When you start as a new employee, those with experience in the role are likely to be the ones responsible for training you.

Because these entry-level roles require little or no prior experience, it's often not long before others are hired in similar positions during your employment, which may mean that down the line, you have the opportunity to train the newbies.

The ability to train and teach others is a valuable skill and one that can be highlighted on your application.

Other areas for growth may include the chance to participate in research, develop process improvement projects for your department or unit, or simply having access to attend grand rounds at a teaching hospital.

If you're comparing similar positions head to head, ask yourself the important "and": "I'll be responsible for direct patient care and..."

What comes after the "and" can help you see the opportunities for growth that a role might grant you. Building skills beyond patient care can help to add depth and richness to your application and your future interview.

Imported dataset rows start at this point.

Lemma chars_of_chars l : chars (of_chars l) = l.
Proof. apply list_ascii_of_string_of_list_ascii. Qed.

Lemma of_chars_chars s : of_chars (chars s) = s.
Proof. apply string_of_list_ascii_of_string. Qed.

Lemma chars_app s t : chars (s +:+ t) = chars s ++ chars t.
Proof.
  induction s as [|c s IH]; [done|].
  change (chars (String c s +:+ t)) with (c :: chars (s +:+ t)). by rewrite IH.
Qed.

Lemma chars_inj s t : chars s = chars t -> s = t.
Proof. intros H. by rewrite <- (of_chars_chars s), H, of_chars_chars. Qed.

Definition is_empty (s : string) : bool :=
  match s with EmptyString => true | _ => false end.

Lemma is_empty_true s : is_empty s = true <-> s = ""%string.
Proof. destruct s; naive_solver. Qed.

(** [std::format("{}", n)] of an unsigned value. *)
Definition dec (z : Z) : string := pretty z.

Definition newline : string := String "010" "".

(** The code of a character. *)
Definition code (c : ascii) : Z := Z.of_N (N_of_ascii c).
Definition char_of_code (z : Z) : ascii := ascii_of_N (Z.to_N z).

Lemma code_range c : 0 <= code c < 256.
Proof.
  unfold code. pose proof (N_ascii_bounded c) as H. lia.
Qed.

Lemma code_inj c d : code c = code d -> c = d.
Proof.
  unfold code. intros H. apply N2Z.inj in H.
  by rewrite <- (ascii_N_embedding c), H, ascii_N_embedding.
Qed.

Lemma char_of_code_code c : char_of_code (code c) = c.
Proof. unfold char_of_code, code. rewrite N2Z.id. apply ascii_N_embedding. Qed.

Lemma code_char_of_code z : 0 <= z < 256 -> code (char_of_code z) = z.
Proof.
  intros H. unfold char_of_code, code. rewrite N_ascii_embedding; lia.
Qed.

(** * Computations that fail with a message *)

Inductive result (A : Type) : Type :=
| Ok (a : A)
| Err (message : string).
Arguments Ok {A} a.
Arguments Err {A} message.

#[export] Instance result_ret : MRet result := fun A => Ok.
#[export] Instance result_bind : MBind result :=
  fun A B f m => match m with Ok a => f a | Err e => Err e end.

Lemma bind_Ok {A B} (m : result A) (f : A -> result B) b :
  (m ≫= f) = Ok b <-> exists a, m = Ok a /\ f a = Ok b.
Proof. destruct m; simpl; naive_solver. Qed.

(** Splits every hypothesis that says a bind succeeded. *)
Ltac inv_bind :=
  repeat match goal with
         | H : mbind _ ?m = Ok _ |- _ =>
             apply bind_Ok in H as (? & ? & H)
         | H : Ok _ = Ok _ |- _ => injection H as H
         | H : Err _ = Ok _ |- _ => discriminate H
         | H : mret _ = Ok _ |- _ => injection H as H
         end.

Definition is_Ok {A} (r : result A) : bool := match r with Ok _ => true | Err _ => false end.

(** Runs a fallible step over a list, left to right, stopping at the first error. *)
Fixpoint foldM {S A} (step : S -> A -> result S) (l : list A) (s : S) : result S :=
  match l with
  | [] => Ok s
  | a :: rest => s' ← step s a; foldM step rest s'
  end.

Lemma foldM_invariant {S A} (P : S -> Prop) (step : S -> A -> result S) l s s' :
  (forall s a s', P s -> step s a = Ok s' -> P s') ->
  P s -> foldM step l s = Ok s' -> P s'.
Proof.
  intros Hstep. revert s. induction l as [|a l IH]; simpl; intros s Hs H.
  - by injection H as <-.
  - inv_bind. eauto.
Qed.

(** * State-passing computations *)

(** A computation over a state; the [MRet]/[MBind] instances give stdpp's
    [x ← m; k] notation. *)
Definition ST (S A : Type) : Type := S -> A * S.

When analyzing your options for gaining direct patient care experience, your first layer of assessment should be to look at the available quantity of hours and level of responsibility involved in a role.

If these major aspects seem comparable between two jobs that are appealing to you, going a bit deeper in your analysis will help you select the best role for you.

Recognizing the variety of cases, settings, and patients, the potential for provider connections, and the opportunities for growth that any role offers will lead you to the choice likely to be the most valuable one for you.